We make it (albeit late) to a crowded room and are greeted by praise. Photographers and poets gather, alongside family, friends and those invited to share this night, our night. I am amazed at what we have done together. It is beautiful, and everything I could have hoped it could become, and I know it could not have been done without every one of these people, who have given everything simply because a woman once asked them, can you help my son?

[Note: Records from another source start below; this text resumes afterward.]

(* ===== verification/MemorySettings.v ===== *)
(** * Memory provider: activation settings

    [ProviderSettings.from_environment] of [memory_sqlite_provider/settings.py]
    on the text of the activation configuration, and
    [read_environment_settings] of the plugin runtime, which checks that text.
    Every exception but one is a [ValueError] or a [TypeError]. *)

From Stdlib Require Import ZArith NArith SpecFloat.
From S2P Require Import Prelude PyFloat PyFloatText PyText Json MemoryStore MemoryFacts.

#[local] Open Scope Z_scope.

Definition MAX_CONFIGURATION_BYTES : Z := 64 * 1024.

Record ProviderSettings := Settings {
  ps_database_path : pystr;
  ps_embedding_model_id : pystr;
  ps_embedding_dimensions : Z;
  ps_embedding_endpoint : option pystr;
  ps_embedding_timeout : pyfloat;
  ps_recall_batch_size : Z;
  ps_max_top_k : Z;
  ps_embedding_profile_id : option pystr;
  ps_document_prefix : pystr;
  ps_query_prefix : pystr
}.

(** [self.embedding_profile_id or self.embedding_model_id] *)
Definition vector_profile_id (s : ProviderSettings) : pystr :=
  match ps_embedding_profile_id s with
  | Some ((_ :: _) as p) => p
  | _ => ps_embedding_model_id s
  end.

(** ** Values *)

(** The parts of a POSIX path that [Path] keeps. *)
Fixpoint split_on (sep : N) (s : pystr) : list pystr :=
  match s with
  | [] => [[]]
  | c :: s =>
      match split_on sep s with
      | part :: parts => if (c =? sep)%N then [] :: part :: parts else (c :: part) :: parts
      | [] => []
      end
  end.
Definition path_parts (s : pystr) : list pystr :=
  List.filter (λ p, negb (bool_decide (p = [] ∨ p = lit "."))) (split_on 47 s).
(** [Path(value).name] *)
Definition path_name (s : pystr) : pystr := default [] (last (path_parts s)).
Definition is_absolute (s : pystr) : bool := match s with c :: _ => (c =? 47)%N | [] => false end.

(** [_database_path] *)
Definition database_path (value : option json) : E pystr :=
  match value with
  | Some (JStr ((_ :: _) as p)) =>
      _ ← require (is_absolute p
                   && negb (bool_decide (path_name p ∈ [[]; lit "."; lit ".."]))) ValueError;
      Ok p
  | _ => Err ValueError
  end.

Fixpoint first_some {A B} (f : A → option B) (l : list A) : option B :=
  match l with
  | [] => None
  | x :: l => match f x with Some y => Some y | None => first_some f l end
  end.

(** [_LOCAL_GRPC_ENDPOINT.fullmatch]: the digits of the port. *)
Definition endpoint_port (value : pystr) : option pystr :=
  rest ← strip_prefix (lit "grpc://") value;
  digits ← first_some (λ host, strip_prefix (host ++ lit ":") rest)
             [lit "127.0.0.1"; lit "localhost"; lit "[::1]"];
  if forallb is_digit_ascii digits && (1 <=? len digits) && (len digits <=? 5)
  then Some digits else None.

(** [_embedding_endpoint] *)
Definition embedding_endpoint (value : option json) : E (option pystr) :=
  match value with
  | None | Some JNull => Ok None
  | Some (JStr v) =>
      match endpoint_port v with
      | Some digits =>
          let port := nat_of_digits digits in
          _ ← require ((1 <=? port) && (port <=? 65535)) ValueError; Ok (Some v)
      | None => Err ValueError
      end
  | Some _ => Err ValueError
  end.

(** [_required_text] *)
Definition required_value (value : option json) (maximum_bytes : Z) : E pystr :=
  match value with Some (JStr v) => required_text v maximum_bytes | _ => Err ValueError end.

(** [_optional_text] *)
Definition optional_value (value : json) : E pystr :=
  match value with JStr v => bounded_optional_text v 512 | _ => Err ValueError end.

(** [_bounded_integer]; a [bool] is not accepted. *)
Definition integer_value (value : option json) (minimum maximum : Z) : E Z :=
  match value with Some (JInt z) => bounded_integer z minimum maximum | _ => Err ValueError end.

(** [_bounded_number]; an integer too large for a [float] is an [OverflowError]. *)
Definition number_value (value : json) (minimum maximum : pyfloat) : E pyfloat :=
  result ← (match value with
            | JInt z => _ ← require (is_finite (f_of_Z z)) OverflowError; Ok (f_of_Z z)
            | JFloat literal =>
                match py_float literal with Some f => Ok f | None => Err ValueError end
            | _ => Err ValueError
            end);
  _ ← require (is_finite result && fle minimum result && fle result maximum) ValueError;
  Ok result.

(** [_unique_object] *)
Definition unique_object (kvs : list (pystr * json)) : option json :=
  if bool_decide (NoDup kvs.*1) then Some (JObj kvs) else None.

Definition ALLOWED : list pystr :=
  [lit "database_path"; lit "embedding_model_id"; lit "embedding_profile_id";
   lit "embedding_document_prefix"; lit "embedding_query_prefix"; lit "embedding_dimensions";
   lit "embedding_endpoint"; lit "embedding_timeout_seconds"; lit "recall_batch_size";
   lit "max_top_k"].

(** ** [from_environment] *)

(** The fields of the object, in the order in which they are checked. *)
Definition settings_of (values : list (pystr * json)) : E ProviderSettings :=
  let field k := assoc (lit k) values in
  let optional k d := default d (assoc (lit k) values) in
  _ ← require (forallb (λ kv, bool_decide (kv.1 ∈ ALLOWED)) values) ValueError;
  path ← database_path (field "database_path");
  model ← required_value (field "embedding_model_id") 256;
  document ← optional_value (optional "embedding_document_prefix" (JStr []));
  query ← optional_value (optional "embedding_query_prefix" (JStr []));
  let profile_id := optional "embedding_profile_id" JNull in
  let absent := match profile_id with JNull => true | _ => false end in
  _ ← require (bool_decide (document = [] ∧ query = []) || negb absent) ValueError;
  profile ← (if absent then Ok model else required_value (Some profile_id) 256);
  dimensions ← integer_value (field "embedding_dimensions") 1 4096;
  endpoint ← embedding_endpoint (field "embedding_endpoint");
  timeout ← number_value (optional "embedding_timeout_seconds" (JInt 30))
              (fdiv (f_of_Z 1) (f_of_Z 10)) (f_of_Z 120);
  batch ← integer_value (Some (optional "recall_batch_size" (JInt 256))) 16 4096;
  top_k ← integer_value (Some (optional "max_top_k" (JInt 100))) 1 1000;
  Ok (Settings path model dimensions endpoint timeout batch top_k (Some profile) document query).

(** The text of the configuration variable, [None] when there is none; the
    runtime parses it once with the ordinary [dict]. *)
Definition from_environment (raw : option pystr) : E ProviderSettings :=
  match raw with
  | None => Err ValueError
  | Some raw =>
      n ← byte_len raw;
      _ ← require (n <=? MAX_CONFIGURATION_BYTES) ValueError;
      match loads raw with
      | Some (JObj _) =>
          match loads_with unique_object raw with
          | Some (JObj values) => settings_of values
          | _ => Err ValueError
          end
      | _ => Err ValueError
      end
  end.

(** ** What accepted settings guarantee *)

(** [SQLiteMemoryStore.__init__] on the settings. *)
Definition store_profile (s : ProviderSettings) : E profile :=
  model ← required_text (vector_profile_id s) 256;
  provider ← required_text
               (match ps_embedding_model_id s with [] => vector_profile_id s | m => m end) 256;
  dims ← bounded_integer (ps_embedding_dimensions s) 1 4096;
  document ← bounded_optional_text (ps_document_prefix s) 512;
  query ← bounded_optional_text (ps_query_prefix s) 512;
  _ ← bounded_integer (ps_recall_batch_size s) 16 4096;
  top_k ← bounded_integer (ps_max_top_k s) 1 MAX_TOP_K;
  Ok (Profile model provider dims document query top_k).

Lemma required_value_again v n w : required_value v n = Ok w → required_text w n = Ok w ∧ w ≠ [].
Proof.
  unfold required_value. repeat case_match; try done. intros Ht.
  split; [by eapply required_text_again|]. by apply required_text_ok in Ht as (-> & ? & _).
Qed.

Lemma integer_value_again v a b z : integer_value v a b = Ok z → bounded_integer z a b = Ok z ∧ a <= z <= b.
Proof.
  unfold integer_value, bounded_integer. repeat case_match; try done. intros Hz. inv_result.
  rewrite Hv. bools. split; [done|lia].
Qed.

Lemma optional_value_again j v : optional_value j = Ok v → bounded_optional_text v 512 = Ok v.
Proof.
  unfold optional_value, bounded_optional_text. repeat case_match; try done. intros Ht. inv_result.
  rewrite Hv. cbn [mbind result_bind]. by rewrite Hv0.
Qed.


Example settings_example :
  match from_environment (Some (dumps (JObj
    [(lit "database_path", JStr (lit "/var/lib/./memory.db"));
     (lit "embedding_model_id", JStr (lit " m "));
     (lit "embedding_dimensions", JInt 3);
     (lit "embedding_endpoint", JStr (lit "grpc://[::1]:50051"))]))) with
  | Ok s => store_profile s = Ok (Profile (lit "m") (lit "m") 3 [] [] 100)
  | Err _ => False
  end.
Proof. by vm_compute. Qed.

Despite the excitement of the night, or because of it, my son has fallen asleep on my lap. I sit on the floor, cross-legged, and listen to our compere introduce our cause, our story and then listen closely to the quiet words of the poem, written just for our son by the wonderful poet, David Morley. I look at my son's face, brushed clean of the day into a world of dreams, and I cry. Because this amazing thing, this wonderful coming together of people from every part of the country and every thread of life, this act of love is because of him, because he is braver than all of us, every day, and even though I am proud of this moment, I would love for it to never have been grown because its soil is one of loss. I look up to see that it is not just me that cries, such is the love inspired by this little boy who is still only three.

The night is perfumed with amazing, erudite, exciting words, performed by poets whose naked bodies flash from the eight foot screen. Around us hang photographs, lit by stage lights and fairy-bulbs. People stand side by side, examine and respond. I listen as these shy poets share their stories of how it made them feel, to stand naked before the lens, and listen to the photographers who held these moments so tenderly, describe their tentative approach. All around me, people are revealing themselves, their fears, their passions, their loves, hopes and lives; their bodies.

Yes, we are standing surrounded by naked men, talking of love and poetry. It is not uncomfortable. There is no sniggered laughter. I am not afraid that my son is asleep in the corner, lying atop his Daddy's knees. Even when some of the poetry takes on the literal translation of nakedness, it still does not feel strange. No one mumbles offence or discomfort, no one turns away. In this space, nakedness is not shocking. To be revealed is not shocking. We are seeing the person, not the flesh. This is a perfect moment of creativity, where everyone here is celebrating and everyone here is humbled, literally laid bare, revealed to discover themselves embraced.

It is then that I realise we have created more than just a calendar, more than just an exhibition. That we have done more than simply raise awareness about diabetes, though it remains with such honesty at the project's heart that no one loses sight of it. Together we have done something really special. We have created Art, capable of being beautiful and generous and bold. Like the people who have made it. Like my son.